EXERCISE INPUT:
(** C4, amended: the sizing has no check of the sign of the byte size,
    and a negative size is no error.  It fails only when a float
    overflows: exactly for the sizes of magnitude [2^1053 - 2^999] or
    more, with an [OverflowError], for a size and for its negative alike.
    Every size below that magnitude, negative or not, gets a plan with an
    even number of cores; the count is at least 2 for a size [>= 0] and
    at most 2 for a negative one. *)
Theorem sizing_total (byte_size : Z) :
  (Z.abs byte_size < 2 ^ 1053 - 2 ^ 999 →
   ∃ executor_cores executor_memory,
     SizeEstimator byte_size = Ok (executor_cores, executor_memory) ∧
     Z.Even executor_cores ∧
     executor_memory = Py.str (Z.min executor_cores 4) +:+ "g" ∧
     (0 ≤ byte_size → 2 ≤ executor_cores) ∧
     (byte_size < 0 → executor_cores ≤ 2)) ∧
  (2 ^ 1053 - 2 ^ 999 ≤ Z.abs byte_size →
   ∃ e, SizeEstimator byte_size = Raise e ∧ SizeEstimator (- byte_size) = Raise e ∧
        (e = Py.truediv_overflow_message ∨ e = Py.int_overflow_message)).
Proof.
  pose proof (bytes_to_gb_raises_iff byte_size) as Hgb.
  pose proof (configure_spark_raises_iff byte_size) as Hcs.
  destruct (raises_opp byte_size) as [Hgb' Hcs'].
  unfold SizeEstimator. rewrite Hgb', Hcs'.
  assert (Hlt : 2 ^ 1053 - 2 ^ 999 < 2 ^ 1054 - 2 ^ 1000) by (vm_compute; reflexivity).
  revert Hgb Hcs Hlt.
  generalize (2 ^ 1053 - 2 ^ 999) (2 ^ 1054 - 2 ^ 1000). intros T T' Hgb Hcs Hlt.
  split.
  - intros Hb.
    destruct (bytes_to_gb_raises byte_size); [apply proj1 in Hgb; lia|].
    destruct (configure_spark_raises (bytes_to_gb byte_size)); [apply proj1 in Hcs; lia|].
    exists (configure_spark (bytes_to_gb byte_size)).1,
           (configure_spark (bytes_to_gb byte_size)).2.
    split; [by destruct (configure_spark _)|].
    rewrite configure_spark_memory, configure_spark_cores, raw_cores_of_bytes.
    split; [apply next_even_even|]. split.
    { unfold executor_memory_gb, memory_factor. by rewrite Z.mul_1_r. }
    split; intros Hs.
    + pose proof (raw_cores_nonneg byte_size Hs).
      pose proof (next_even_ge (Z.quot (Py.fl53 byte_size * 2) (2 ^ 30) + 2)). lia.
    + apply next_even_le_2. pose proof (raw_cores_nonpos byte_size). lia.
  - intros Hb.
    destruct (bytes_to_gb_raises byte_size); [by eexists; eauto|].
    destruct (configure_spark_raises (bytes_to_gb byte_size)); [by eexists; eauto|].
    apply proj2 in Hcs. specialize (Hcs Hb). discriminate.
Qed.
(** * kafstore: PEM chain parsing, store assembly and connection probe

    A shallow embedding of [src/app.py] (the Flask application) and
    [src/frontend/backend/main.py] (the FastAPI backend), with the
    properties of the chain parser, the certificate metadata extractor,
    the store assembly pipeline and the connection probe.

    Conventions.  A Python [str] is a Rocq [string], one [ascii] per
    character; [bytes] read from or written to files are strings too.
    The operating system (file system, sub-processes, executable lookup)
    is a record of operations over an abstract world; every call a
    function makes is recorded, with its outcome, in a trace. *)

From Stdlib Require Import String Ascii List ZArith Lia Bool.
From stdpp Require Import base option list strings gmap pretty.
From Stdlib Require Import Sorted.

(** ** Python built-ins on strings *)

Module Py.

(** [needle in hay] *)
Fixpoint contains (needle hay : string) : bool :=
  match hay with
  | EmptyString => String.prefix needle EmptyString
  | String _ rest => String.prefix needle hay || contains needle rest
  end.
(** * Lalona secure vault: a shallow embedding of the key hierarchy, the
    fragment pipeline, the randomized decryptor and the runtime guards.

    The TypeScript services are process-wide singletons that mutate typed
    arrays in place. They are embedded as computations in a state-and-exception
    monad over one [World]: a heap of byte buffers, the credential store, the
    file system, the static fields of the services and a log of the calls
    that cross the native bridge. Randomness, the clock and the behaviour of
    the platform are oracles stored in the read-only part of the world, so a
    statement quantified over every world covers every sequence of random
    choices.

    Bytes read from a [Uint8Array] are [Byte.byte]; JavaScript numbers that
    hold integers are [Z]; strings are [string], read as the UTF-8 bytes of
    the JavaScript string. *)

From Stdlib Require Import ZArith List String Ascii Lia QArith Qround.
From Stdlib Require Import Strings.Byte.
From stdpp Require Import base option list gmap strings pretty.

Local Open Scope Z_scope.

(** ** Bytes and typed-array stores *)

Abbreviation byte := Byte.byte (only parsing).
Abbreviation bytes := (list Byte.byte) (only parsing).

Global Instance byte_eq_decision : EqDecision Byte.byte := Byte.byte_eq_dec.

(** Reading an element of a [Uint8Array] as a number. *)
Definition byte_to_Z (b : byte) : Z := Z.of_N (Byte.to_N b).

(** Storing a number into a [Uint8Array] keeps its low eight bits. *)
Definition byte_of_Z (z : Z) : byte :=
  default x00 (Byte.of_N (Z.to_N (z mod 256))).

Definition zeros (n : nat) : bytes := replicate n x00.

(** [arr[i]] where an index past the end yields [undefined], which the
    bit operators read as 0. *)
Definition byte_at (arr : bytes) (i : nat) : Z :=
  match arr !! i with Some b => byte_to_Z b | None => 0 end.
(** * Quantum machine learning notebooks: the repository's helper functions

    A shallow embedding of the Python code of three notebooks:

    - [qiskit_version/07_Variational_Circuits.ipynb] (QAOA): [pauli_x],
      [pauli_z], [product_pauli_z], the Hamiltonians [Hm] and [Hc], [evolve],
      [create_circuit] and [evaluate_circuit];
    - [coding_assignments/08_Sampling_a_Thermal_State] (checkpoint):
      [prepare_init_circuit], the amplitudes of its circuit, the density
      matrix [dm] and its partial trace;
    - [qiskit_version/05_Gate-Model_Quantum_Computing] (checkpoint): the Bell
      circuit and its measurement statistics.

    The notebooks are glue around a quantum-computing framework.  Python
    values are modelled as data (lists for arrays, records for framework
    objects), Python exceptions and calls into the framework as a small free
    monad [Py.prog], and floating-point numbers as real numbers. *)

From Stdlib Require Import List ZArith Lia Bool Ascii String Reals Lra.
Import ListNotations.

(* ================================================================== *)
(** * Python: exceptions, framework calls, sequences                   *)
(* ================================================================== *)

Module Py.

(** The exceptions the modelled code can raise. *)
Inductive exn : Type :=
| IndexError
| TypeError
| OverflowError
| QiskitError
| CircuitError.

(** The outcome of running a piece of Python code. *)
Inductive result (A : Type) : Type :=
| Ok (a : A)
| Err (e : exn).
Arguments Ok {A} a.
Arguments Err {A} e.

Section Prog.
Context {E : Type -> Type}.

(** A Python computation: it returns, raises, or calls into the framework
    (event [c], answered by a value of type [X]) and continues. *)
Inductive prog (A : Type) : Type :=
| Ret (a : A)
| Raise (e : exn)
| Call {X : Type} (c : E X) (k : X -> prog A).
Arguments Ret {A} a.
Arguments Raise {A} e.
Arguments Call {A X} c k.

Fixpoint bind {A B} (m : prog A) (f : A -> prog B) : prog B :=
  match m with
  | Ret a => f a
  | Raise e => Raise e
  | Call c k => Call c (fun x => bind (k x) f)
  end.

(** A single framework call. *)
Definition call {X} (c : E X) : prog X := Call c Ret.

(** [[f(x) for x in l]]: the elements are computed left to right and the
    first exception aborts the comprehension. *)
Fixpoint comprehension {A B} (f : A -> prog B) (l : list A) : prog (list B) :=
  match l with
  | [] => Ret []
  | a :: l' => bind (f a) (fun b => bind (comprehension f l') (fun bs => Ret (b :: bs)))
  end.

(** [functools.reduce(f, l)] without an initial value: a left fold seeded
    with the first element; on an empty sequence it raises [TypeError]. *)
Definition reduce {A} (f : A -> A -> A) (l : list A) : prog A :=
  match l with
  | [] => Raise TypeError
  | a :: l' => Ret (fold_left f l' a)
  end.

(** [l[i]] on a list: a negative index counts from the end, an index
    outside [-len, len) raises [IndexError].  An array or a register answers
    in the same way every index that fits its index type (for the others see
    [Np.getitem] below). *)
Definition getitem {A} (l : list A) (i : Z) : prog A :=
  let n := Z.of_nat (List.length l) in
  let j := if (i <? 0)%Z then (i + n)%Z else i in
  if ((0 <=? j)%Z && (j <? n)%Z)%bool
  then match nth_error l (Z.to_nat j) with
       | Some a => Ret a
       | None => Raise IndexError
       end
  else Raise IndexError.

(** [for x in l: body]: the loop threads the objects the body mutates and
    stops at the first exception. *)
Fixpoint for_loop {A S} (l : list A) (body : A -> S -> prog S) (s : S) : prog S :=
  match l with
  | [] => Ret s
  | a :: l' => bind (body a s) (for_loop l' body)
  end.

(** A computation that makes no call into the framework: it is a value or
    an exception. *)
Definition pure {A} (m : prog A) : Prop :=
  match m with
  | Call _ _ => False
  | _ => True
  end.
End Prog.

Arguments prog E A : clear implicits.
Arguments Ret {E A} a.
Arguments Raise {E A} e.
Arguments Call {E A X} c k.

(** [range(n)]. *)
Definition range (n : nat) : list Z := map Z.of_nat (seq 0 n).

(** [itertools.product(l, repeat=2)]: all pairs, the last component varying
    fastest. *)
Definition product2 {A} (l : list A) : list (A * A) :=
  flat_map (fun a => map (fun b => (a, b)) l) l.

(** [l[:n]] and [l[n:]] for [n >= 0]. *)
Definition slice_to {A} (l : list A) (n : nat) : list A := firstn n l.
Definition slice_from {A} (l : list A) (n : nat) : list A := skipn n l.

End Py.

Declare Scope py_scope.
Delimit Scope py_scope with py.
Notation "x <- m ;; k" := (Py.bind m (fun x => k))
  (at level 61, m at next level, right associativity) : py_scope.

Local Open Scope py_scope.

(* ================================================================== *)
(** * Complex numbers                                                  *)
(* ================================================================== *)

(** Python's [complex], with real numbers for the floating-point parts. *)
Definition C : Type := (R * R)%type.

Definition C0 : C := (0%R, 0%R).
Definition C1 : C := (1%R, 0%R).
Definition RtoC (r : R) : C := (r, 0%R).
Definition Cadd (a b : C) : C := ((fst a + fst b)%R, (snd a + snd b)%R).
Definition Cmul (a b : C) : C :=
  ((fst a * fst b - snd a * snd b)%R, (fst a * snd b + snd a * fst b)%R).
Definition Cconj (a : C) : C := (fst a, (- snd a)%R).
(** [abs(a)**2]. *)
Definition Cnorm2 (a : C) : R := (fst a * fst a + snd a * snd a)%R.
(** [abs(a)]. *)
Definition Cabs (a : C) : R := sqrt (Cnorm2 a).
Definition Csub (a b : C) : C := ((fst a - fst b)%R, (snd a - snd b)%R).
(** [np.real]. *)
Definition np_real (a : C) : R := fst a.

(* ================================================================== *)
(** * numpy arrays                                                     *)
(* ================================================================== *)

Module Np.
(** C5. When generation succeeds with a snippet that is not empty, a
    language was given, the store accepts its operations and the call of
    the execution client throws with message [e], the handler answers
    201; the stored solution carries the execution result with status
    "Execution Failed" and error [e]; and the stored problem has status
    [solved] and refers to that solution. *)
Theorem execution_degradation body st response parsed e :
  valid_body body →
  reliable_store W →
  openai_create W (input_of body) = inr response →
  parseResponse (content response) = Returns parsed →
  truthy (Some (snippet (code parsed))) = true →
  truthy (b_language body) = true →
  (∀ st1, gets st1 = gets st →
     fst (executeCode W (snippet (code parsed))
            (default [] (b_language body)) None st1) = Throws e) →
  let pid := fresh_problem st in
  let sid := fresh_solution st in
  let sdoc := set_executionResult (executionFailed e)
                (new_solution pid (ai_result response parsed)) in
  let pdoc := set_solved sid (new_problem (_id (req_user st)) body) in
  ∃ st',
    post_problem W body st = (Returns (Created (Some (pdoc, Some sdoc))), st')
    ∧ db_problems st' = <[pid := pdoc]> (db_problems st)
    ∧ p_status pdoc = solved
    ∧ p_solution pdoc = Some sid
    ∧ db_solutions st' = <[sid := sdoc]> (db_solutions st)
    ∧ executionResult sdoc = Some (executionFailed e)
    ∧ status (executionFailed e) = js "Execution Failed"
    ∧ error (executionFailed e) = Some e
    ∧ req_user st' = countQuery (req_user st).
Proof.
  intros (Ht & Hd & Hc) Hstore Hai Hparse Hsnip Hlang Hexec pid sid sdoc pdoc.
  unfold post_problem. rewrite Ht, Hd, Hc. cbn [negb orb].
  set (st1 := observed [ProblemCreate pid] 0
       (with_problems (insert pid (new_problem (_id (req_user st)) body))
          (with_db_problems (insert pid (new_problem (_id (req_user st)) body)) (tick st)))).
  set (st2 := observed [OpenAIRequest (input_of body)] 0 st1).
  set (st3 := observed [SolutionCreate sid] 0
       (with_solutions (insert sid (new_solution pid (ai_result response parsed)))
          (with_db_solutions (insert sid (new_solution pid (ai_result response parsed))) (tick st2)))).
  pose proof (executeCode_framed W (snippet (code parsed))
                (default [] (b_language body)) None st3) as (es & n & Hfr).
  pose proof (Hexec st3 eq_refl) as Hthrow.
  destruct (executeCode W (snippet (code parsed))
              (default [] (b_language body)) None st3) as [r st4] eqn:Hrun.
  cbn [fst snd] in *. subst r st4.
  eexists. split.
  - erewrite try_catch_returns; [reflexivity|].
    erewrite bind_returns by reflexivity.
    erewrite bind_returns by (apply Problem_create_ok, Hstore).
    fold pid. fold st1.
    erewrite try_catch_returns; [reflexivity|].
    erewrite bind_returns by (apply generateSolution_ok; eassumption).
    fold st2.
    erewrite bind_returns by (apply Solution_create_ok, Hstore).
    change (fresh_solution st2) with sid. fold st3.
    cbn [ai_code ai_result]. rewrite Hsnip, Hlang. cbn [andb].
    erewrite bind_returns; cycle 1.
    { erewrite try_catch_throws
        by (erewrite bind_throws; [reflexivity|exact Hrun]).
      erewrite bind_returns by reflexivity.
      apply Solution_save_ok; [apply Hstore|subst st3; lookup]. }
    erewrite bind_returns by reflexivity.
    erewrite bind_returns by (apply Problem_save_ok; [apply Hstore|subst st3 st2 st1; lookup]).
    erewrite bind_returns by (apply incrementQueryCount_ok, Hstore).
    erewrite bind_returns by (apply Problem_findById_ok; [apply Hstore|subst st3 st2 st1; lookup]).
    unfold ret. f_equal. f_equal. f_equal. f_equal.
    cbn [p_solution set_solved mbind option_bind].
    subst st3 st2 st1. lookup.
  - subst st3 st2 st1.
    cbn [db_problems db_solutions db_users problems solutions req_user
         observed tick with_db_problems with_db_solutions with_db_users
         with_problems with_solutions with_req_user].
    rewrite !insert_insert_eq.
    repeat split; reflexivity.
Qed.

(** *** Invariants of a run *)

Lemma keeps_ret {A} I (Q : A → Prop) a : Q a → keeps I Q (ret a).
Proof. intros Ha st Hst. split; [exact Hst|]. intros a' [= <-]. exact Ha. Qed.

Lemma keeps_throw {A} I (Q : A → Prop) e : keeps I Q (throw e).
Proof. intros st Hst. split; [exact Hst|]. intros a' [=]. Qed.

Lemma keeps_lift {A} I (Q : A → Prop) (o : outcome A) :
  (∀ a, o = Returns a → Q a) → keeps I Q (lift o).
Proof. intros Ho st Hst. split; [exact Hst|]. exact Ho. Qed.

Lemma keeps_bind {A B} I (Q : A → Prop) (R : B → Prop) m (f : A → M B) :
  keeps I Q m → (∀ a, Q a → keeps I R (f a)) → keeps I R (m ≫= f).
Proof.
  intros Hm Hf st Hst. destruct (Hm st Hst) as [H1 H2].
  unfold mbind, M_bind, bind.
  destruct (m st) as [[a|e|] st1]; cbn [fst snd] in *.
  - apply Hf; [apply H2; reflexivity|exact H1].
  - split; [exact H1|]. intros a' [=].
  - split; [exact H1|]. intros a' [=].
Qed.

Lemma keeps_try_catch {A} I (Q : A → Prop) m h :
  keeps I Q m → (∀ e, keeps I Q (h e)) → keeps I Q (try_catch m h).
Proof.
  intros Hm Hh st Hst. destruct (Hm st Hst) as [H1 H2].
  unfold try_catch.
  destruct (m st) as [[a|e|] st1]; cbn [fst snd] in *.
  - split; [exact H1|exact H2].
  - apply Hh, H1.
  - split; [exact H1|]. intros a' [=].
Qed.

Lemma keeps_get_state I : keeps I I get_state.
Proof. intros st Hst. split; [exact Hst|]. intros a [= <-]. exact Hst. Qed.

Lemma keeps_modify I f :
  (∀ st, I st → I (f st)) → keeps I (λ _, True) (modify f).
Proof. intros Hf st Hst. split; [apply Hf, Hst|]. auto. Qed.

Lemma keeps_log I e :
  (∀ st, I st → I (observed [e] 0 st)) → keeps I (λ _, True) (log e).
Proof. intros He st Hst. rewrite log_run. split; [apply He, Hst|]. auto. Qed.

Lemma keeps_store_op I e write :
  (∀ st, I st → I (tick st)) →
  (∀ st, I st → I (write st)) →
  (∀ st, I st → I (observed [e] 0 st)) →
  keeps I (λ _, True) (store_op W e write).
Proof.
  intros Ht Hw He st Hst.
  destruct (store_error W (store_ops st)) as [message|] eqn:E.
  - rewrite (store_op_fails W _ _ _ _ E). split; [apply Ht, Hst|]. auto.
  - rewrite (store_op_ok W _ _ _ E). split; [|auto]. apply He, Hw, Ht, Hst.
Qed.

Section Primary.

Variable before : gmap nat SolutionDoc.

Local Abbreviation I := (primary_only before).

Lemma primary_tick st : I st → I (tick st).
Proof. auto. Qed.

Lemma primary_observed e n st :
  is_anthropic e = false → I st → I (observed [e] n st).
Proof.
  intros He (H1 & H2 & H3). split; [exact H1|split; [exact H2|]].
  cbn [trace observed]. apply Forall_app. split; [exact H3|].
  constructor; [exact He|constructor].
Qed.

Lemma primary_other st st' :
  I st →
  db_solutions st' = db_solutions st →
  solutions st' = solutions st →
  trace st' = trace st →
  I st'.
Proof.
  intros (H1 & H2 & H3) E1 E2 E3. unfold primary_only.
  rewrite E1, E2, E3. auto.
Qed.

WHAT YOU HAVE TO DO: Your answer should be the lines above, from the line containing "pdoc = solved" up to and including the line containing "eexists. split.", reproduced exactly and with nothing else.

SOLUTION TO THIS PROBLEM:
    ∧ p_status pdoc = solved
    ∧ p_solution pdoc = Some sid
    ∧ db_solutions st' = <[sid := sdoc]> (db_solutions st)
    ∧ executionResult sdoc = Some (executionFailed e)
    ∧ status (executionFailed e) = js "Execution Failed"
    ∧ error (executionFailed e) = Some e
    ∧ req_user st' = countQuery (req_user st).
Proof.
  intros (Ht & Hd & Hc) Hstore Hai Hparse Hsnip Hlang Hexec pid sid sdoc pdoc.
  unfold post_problem. rewrite Ht, Hd, Hc. cbn [negb orb].
  set (st1 := observed [ProblemCreate pid] 0
       (with_problems (insert pid (new_problem (_id (req_user st)) body))
          (with_db_problems (insert pid (new_problem (_id (req_user st)) body)) (tick st)))).
  set (st2 := observed [OpenAIRequest (input_of body)] 0 st1).
  set (st3 := observed [SolutionCreate sid] 0
       (with_solutions (insert sid (new_solution pid (ai_result response parsed)))
          (with_db_solutions (insert sid (new_solution pid (ai_result response parsed))) (tick st2)))).
  pose proof (executeCode_framed W (snippet (code parsed))
                (default [] (b_language body)) None st3) as (es & n & Hfr).
  pose proof (Hexec st3 eq_refl) as Hthrow.
  destruct (executeCode W (snippet (code parsed))
              (default [] (b_language body)) None st3) as [r st4] eqn:Hrun.
  cbn [fst snd] in *. subst r st4.
  eexists. split.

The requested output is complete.